━━━━━ Data supplied ━━━━━

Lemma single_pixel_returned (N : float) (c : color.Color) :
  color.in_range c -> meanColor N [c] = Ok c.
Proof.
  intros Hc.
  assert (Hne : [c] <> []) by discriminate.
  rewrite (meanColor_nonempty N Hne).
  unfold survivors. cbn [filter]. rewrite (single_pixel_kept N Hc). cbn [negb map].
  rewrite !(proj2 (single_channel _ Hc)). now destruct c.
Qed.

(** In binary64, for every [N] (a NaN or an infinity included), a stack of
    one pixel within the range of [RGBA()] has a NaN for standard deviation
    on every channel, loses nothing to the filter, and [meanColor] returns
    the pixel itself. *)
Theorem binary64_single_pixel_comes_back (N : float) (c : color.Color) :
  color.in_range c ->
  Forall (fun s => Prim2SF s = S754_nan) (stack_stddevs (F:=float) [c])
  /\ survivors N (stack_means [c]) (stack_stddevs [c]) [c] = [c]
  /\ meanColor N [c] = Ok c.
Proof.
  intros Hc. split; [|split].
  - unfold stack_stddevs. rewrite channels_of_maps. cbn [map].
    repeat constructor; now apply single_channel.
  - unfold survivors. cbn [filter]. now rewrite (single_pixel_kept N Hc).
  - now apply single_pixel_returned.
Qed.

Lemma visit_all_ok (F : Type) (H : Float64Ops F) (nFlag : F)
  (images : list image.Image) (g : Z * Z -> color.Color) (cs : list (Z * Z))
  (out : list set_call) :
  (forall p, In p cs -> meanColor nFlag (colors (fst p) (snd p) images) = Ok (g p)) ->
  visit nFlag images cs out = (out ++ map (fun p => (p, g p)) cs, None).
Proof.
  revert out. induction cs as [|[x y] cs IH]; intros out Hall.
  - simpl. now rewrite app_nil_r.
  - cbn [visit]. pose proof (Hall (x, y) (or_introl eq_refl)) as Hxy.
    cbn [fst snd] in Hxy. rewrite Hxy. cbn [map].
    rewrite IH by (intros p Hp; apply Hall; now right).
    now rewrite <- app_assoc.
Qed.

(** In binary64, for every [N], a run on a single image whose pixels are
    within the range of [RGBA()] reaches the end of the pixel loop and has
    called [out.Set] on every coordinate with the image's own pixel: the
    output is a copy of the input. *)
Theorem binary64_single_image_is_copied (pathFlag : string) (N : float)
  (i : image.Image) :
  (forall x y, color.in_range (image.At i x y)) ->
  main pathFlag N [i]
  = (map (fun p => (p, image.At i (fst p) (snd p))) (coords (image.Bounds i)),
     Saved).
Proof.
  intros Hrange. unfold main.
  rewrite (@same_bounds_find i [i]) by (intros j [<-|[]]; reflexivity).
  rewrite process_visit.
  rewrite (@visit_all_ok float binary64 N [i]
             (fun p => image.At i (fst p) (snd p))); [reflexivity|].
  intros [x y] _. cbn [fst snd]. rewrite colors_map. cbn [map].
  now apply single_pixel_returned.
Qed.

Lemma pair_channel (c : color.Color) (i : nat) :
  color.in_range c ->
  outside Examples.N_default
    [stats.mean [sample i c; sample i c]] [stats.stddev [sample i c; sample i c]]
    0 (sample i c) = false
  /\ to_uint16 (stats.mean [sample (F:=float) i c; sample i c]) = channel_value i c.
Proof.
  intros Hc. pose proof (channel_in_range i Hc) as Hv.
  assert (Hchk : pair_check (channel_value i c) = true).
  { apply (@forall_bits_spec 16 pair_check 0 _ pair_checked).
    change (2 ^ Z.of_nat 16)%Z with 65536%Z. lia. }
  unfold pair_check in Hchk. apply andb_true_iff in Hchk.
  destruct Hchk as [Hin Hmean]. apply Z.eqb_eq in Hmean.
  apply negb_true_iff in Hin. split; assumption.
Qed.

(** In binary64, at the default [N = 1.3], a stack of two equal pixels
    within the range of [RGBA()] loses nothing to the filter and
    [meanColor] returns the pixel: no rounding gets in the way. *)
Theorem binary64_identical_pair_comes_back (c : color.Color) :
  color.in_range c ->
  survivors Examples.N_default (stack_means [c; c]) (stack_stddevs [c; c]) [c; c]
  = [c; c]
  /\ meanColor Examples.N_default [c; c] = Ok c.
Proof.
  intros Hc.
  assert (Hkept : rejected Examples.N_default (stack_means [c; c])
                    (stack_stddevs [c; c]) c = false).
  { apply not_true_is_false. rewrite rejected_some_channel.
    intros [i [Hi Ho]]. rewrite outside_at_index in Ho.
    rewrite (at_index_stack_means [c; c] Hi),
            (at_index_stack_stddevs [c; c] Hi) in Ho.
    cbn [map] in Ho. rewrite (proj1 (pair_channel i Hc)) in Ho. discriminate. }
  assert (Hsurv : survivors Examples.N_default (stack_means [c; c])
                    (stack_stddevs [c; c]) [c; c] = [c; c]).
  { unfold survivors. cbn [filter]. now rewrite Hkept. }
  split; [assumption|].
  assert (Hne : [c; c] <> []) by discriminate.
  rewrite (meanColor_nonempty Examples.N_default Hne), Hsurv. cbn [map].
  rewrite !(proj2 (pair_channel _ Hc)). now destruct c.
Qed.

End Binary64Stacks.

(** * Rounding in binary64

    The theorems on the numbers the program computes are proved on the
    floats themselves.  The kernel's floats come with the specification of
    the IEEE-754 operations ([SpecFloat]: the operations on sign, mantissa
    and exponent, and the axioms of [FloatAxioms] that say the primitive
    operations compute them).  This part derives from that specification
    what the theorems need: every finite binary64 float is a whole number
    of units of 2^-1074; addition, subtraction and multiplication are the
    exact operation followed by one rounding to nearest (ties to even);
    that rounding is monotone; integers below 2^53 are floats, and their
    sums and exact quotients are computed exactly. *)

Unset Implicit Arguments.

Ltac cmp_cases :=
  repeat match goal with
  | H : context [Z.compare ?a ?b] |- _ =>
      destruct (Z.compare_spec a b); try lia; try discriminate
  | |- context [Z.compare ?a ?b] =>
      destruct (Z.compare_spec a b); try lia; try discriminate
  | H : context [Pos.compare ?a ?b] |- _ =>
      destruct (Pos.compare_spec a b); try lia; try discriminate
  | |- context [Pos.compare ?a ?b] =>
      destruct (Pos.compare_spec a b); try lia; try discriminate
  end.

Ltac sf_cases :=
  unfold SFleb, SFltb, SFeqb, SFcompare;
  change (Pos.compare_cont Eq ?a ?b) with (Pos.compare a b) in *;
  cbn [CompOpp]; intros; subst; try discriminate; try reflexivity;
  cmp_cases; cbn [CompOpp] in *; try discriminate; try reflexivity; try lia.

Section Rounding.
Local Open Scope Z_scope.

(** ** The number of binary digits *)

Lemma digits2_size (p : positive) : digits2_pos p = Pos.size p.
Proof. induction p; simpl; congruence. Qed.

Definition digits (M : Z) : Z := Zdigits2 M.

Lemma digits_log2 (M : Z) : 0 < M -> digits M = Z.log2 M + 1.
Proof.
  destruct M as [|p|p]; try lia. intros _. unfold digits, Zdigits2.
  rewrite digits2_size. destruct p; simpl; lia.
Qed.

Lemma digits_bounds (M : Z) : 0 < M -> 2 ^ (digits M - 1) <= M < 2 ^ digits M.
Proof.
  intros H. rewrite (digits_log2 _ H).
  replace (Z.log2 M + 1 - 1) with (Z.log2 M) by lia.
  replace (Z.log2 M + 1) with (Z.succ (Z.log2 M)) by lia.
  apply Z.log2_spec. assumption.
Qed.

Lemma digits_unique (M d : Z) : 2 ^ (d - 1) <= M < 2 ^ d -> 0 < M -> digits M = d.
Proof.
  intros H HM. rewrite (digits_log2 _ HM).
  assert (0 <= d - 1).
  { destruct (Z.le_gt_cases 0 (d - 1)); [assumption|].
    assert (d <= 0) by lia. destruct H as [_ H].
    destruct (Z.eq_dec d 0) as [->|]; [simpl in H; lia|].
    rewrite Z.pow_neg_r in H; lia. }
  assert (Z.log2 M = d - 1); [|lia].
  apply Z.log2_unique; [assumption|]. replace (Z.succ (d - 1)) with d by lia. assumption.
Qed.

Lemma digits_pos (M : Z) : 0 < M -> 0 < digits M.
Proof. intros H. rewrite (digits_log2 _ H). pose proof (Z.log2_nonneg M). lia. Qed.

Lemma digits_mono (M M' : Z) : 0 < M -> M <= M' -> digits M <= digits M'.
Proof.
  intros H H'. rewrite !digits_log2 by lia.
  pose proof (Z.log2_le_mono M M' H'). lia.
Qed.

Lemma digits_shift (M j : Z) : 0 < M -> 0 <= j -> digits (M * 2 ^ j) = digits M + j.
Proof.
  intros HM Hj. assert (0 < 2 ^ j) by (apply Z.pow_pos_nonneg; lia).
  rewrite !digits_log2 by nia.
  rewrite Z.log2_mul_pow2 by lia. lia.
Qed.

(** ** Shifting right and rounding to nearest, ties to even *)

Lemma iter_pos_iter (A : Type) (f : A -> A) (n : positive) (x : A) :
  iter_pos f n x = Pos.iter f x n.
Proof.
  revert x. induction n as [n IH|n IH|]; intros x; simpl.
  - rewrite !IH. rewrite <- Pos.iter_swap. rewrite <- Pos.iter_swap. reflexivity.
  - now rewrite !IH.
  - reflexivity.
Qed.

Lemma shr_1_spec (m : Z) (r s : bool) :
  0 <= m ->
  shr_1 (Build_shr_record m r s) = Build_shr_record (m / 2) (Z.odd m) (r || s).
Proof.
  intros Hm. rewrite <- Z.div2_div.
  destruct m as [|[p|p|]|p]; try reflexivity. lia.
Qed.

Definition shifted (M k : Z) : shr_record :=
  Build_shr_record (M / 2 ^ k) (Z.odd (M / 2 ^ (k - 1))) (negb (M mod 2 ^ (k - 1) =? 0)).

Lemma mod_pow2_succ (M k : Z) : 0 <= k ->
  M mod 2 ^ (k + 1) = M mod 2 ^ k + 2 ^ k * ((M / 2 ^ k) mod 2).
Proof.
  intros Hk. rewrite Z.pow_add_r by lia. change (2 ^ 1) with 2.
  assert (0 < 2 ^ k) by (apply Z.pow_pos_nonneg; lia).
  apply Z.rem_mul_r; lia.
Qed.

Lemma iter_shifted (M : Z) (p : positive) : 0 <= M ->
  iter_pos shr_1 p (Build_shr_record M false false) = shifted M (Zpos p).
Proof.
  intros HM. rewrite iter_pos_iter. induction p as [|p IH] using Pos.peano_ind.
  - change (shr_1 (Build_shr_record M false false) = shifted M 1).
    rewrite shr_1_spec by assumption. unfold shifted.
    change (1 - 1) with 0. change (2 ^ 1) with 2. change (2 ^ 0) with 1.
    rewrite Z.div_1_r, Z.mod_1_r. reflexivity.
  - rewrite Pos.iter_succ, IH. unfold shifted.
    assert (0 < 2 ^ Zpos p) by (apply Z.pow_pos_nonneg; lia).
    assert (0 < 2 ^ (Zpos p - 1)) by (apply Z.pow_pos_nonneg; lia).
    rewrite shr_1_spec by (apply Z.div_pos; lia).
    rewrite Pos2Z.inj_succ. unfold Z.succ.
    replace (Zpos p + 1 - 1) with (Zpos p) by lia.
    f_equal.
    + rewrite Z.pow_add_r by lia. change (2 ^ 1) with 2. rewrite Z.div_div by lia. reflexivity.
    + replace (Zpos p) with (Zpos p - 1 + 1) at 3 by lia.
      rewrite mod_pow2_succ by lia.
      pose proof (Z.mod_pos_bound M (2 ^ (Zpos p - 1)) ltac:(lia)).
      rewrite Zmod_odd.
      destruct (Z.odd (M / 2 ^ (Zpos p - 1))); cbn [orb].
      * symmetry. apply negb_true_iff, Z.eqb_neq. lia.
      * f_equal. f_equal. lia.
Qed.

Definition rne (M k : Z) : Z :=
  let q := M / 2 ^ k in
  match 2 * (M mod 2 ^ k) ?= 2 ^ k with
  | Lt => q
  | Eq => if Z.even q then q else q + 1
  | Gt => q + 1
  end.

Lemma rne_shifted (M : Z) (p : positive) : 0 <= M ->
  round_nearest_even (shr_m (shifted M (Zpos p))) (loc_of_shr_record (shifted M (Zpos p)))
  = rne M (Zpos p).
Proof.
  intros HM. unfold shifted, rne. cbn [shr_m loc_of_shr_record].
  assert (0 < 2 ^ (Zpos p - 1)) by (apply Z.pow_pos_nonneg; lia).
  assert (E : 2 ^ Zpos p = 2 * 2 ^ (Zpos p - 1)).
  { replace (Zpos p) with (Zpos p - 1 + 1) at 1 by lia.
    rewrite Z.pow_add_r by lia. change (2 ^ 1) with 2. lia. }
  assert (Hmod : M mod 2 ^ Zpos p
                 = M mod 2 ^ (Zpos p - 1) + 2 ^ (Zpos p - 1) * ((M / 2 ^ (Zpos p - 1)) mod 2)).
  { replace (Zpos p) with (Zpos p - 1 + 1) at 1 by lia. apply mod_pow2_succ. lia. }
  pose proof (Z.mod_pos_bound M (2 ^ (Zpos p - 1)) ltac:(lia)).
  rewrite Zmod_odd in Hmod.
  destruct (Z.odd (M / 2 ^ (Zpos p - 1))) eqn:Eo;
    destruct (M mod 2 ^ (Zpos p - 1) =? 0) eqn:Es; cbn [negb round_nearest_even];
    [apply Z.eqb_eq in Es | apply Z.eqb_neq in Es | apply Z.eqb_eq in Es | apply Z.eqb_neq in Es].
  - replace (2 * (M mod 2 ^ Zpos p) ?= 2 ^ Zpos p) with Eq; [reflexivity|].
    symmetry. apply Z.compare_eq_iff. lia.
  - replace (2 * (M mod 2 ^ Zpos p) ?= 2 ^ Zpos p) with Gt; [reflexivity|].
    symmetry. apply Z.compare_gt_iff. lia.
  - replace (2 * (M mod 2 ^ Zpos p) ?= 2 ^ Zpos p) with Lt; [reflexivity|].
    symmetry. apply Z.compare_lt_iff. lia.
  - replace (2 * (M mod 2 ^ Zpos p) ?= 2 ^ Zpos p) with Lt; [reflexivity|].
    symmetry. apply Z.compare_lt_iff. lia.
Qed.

━━━━━

■ **Work order**: Look above for the line containing "Theorem binary64_single_image_is_copied (pathFlag" and the line containing "outside Examples.N_default". Transcribe both, with the lines between them, exactly.

■ **Result below**:
Theorem binary64_single_image_is_copied (pathFlag : string) (N : float)
  (i : image.Image) :
  (forall x y, color.in_range (image.At i x y)) ->
  main pathFlag N [i]
  = (map (fun p => (p, image.At i (fst p) (snd p))) (coords (image.Bounds i)),
     Saved).
Proof.
  intros Hrange. unfold main.
  rewrite (@same_bounds_find i [i]) by (intros j [<-|[]]; reflexivity).
  rewrite process_visit.
  rewrite (@visit_all_ok float binary64 N [i]
             (fun p => image.At i (fst p) (snd p))); [reflexivity|].
  intros [x y] _. cbn [fst snd]. rewrite colors_map. cbn [map].
  now apply single_pixel_returned.
Qed.

Lemma pair_channel (c : color.Color) (i : nat) :
  color.in_range c ->
  outside Examples.N_default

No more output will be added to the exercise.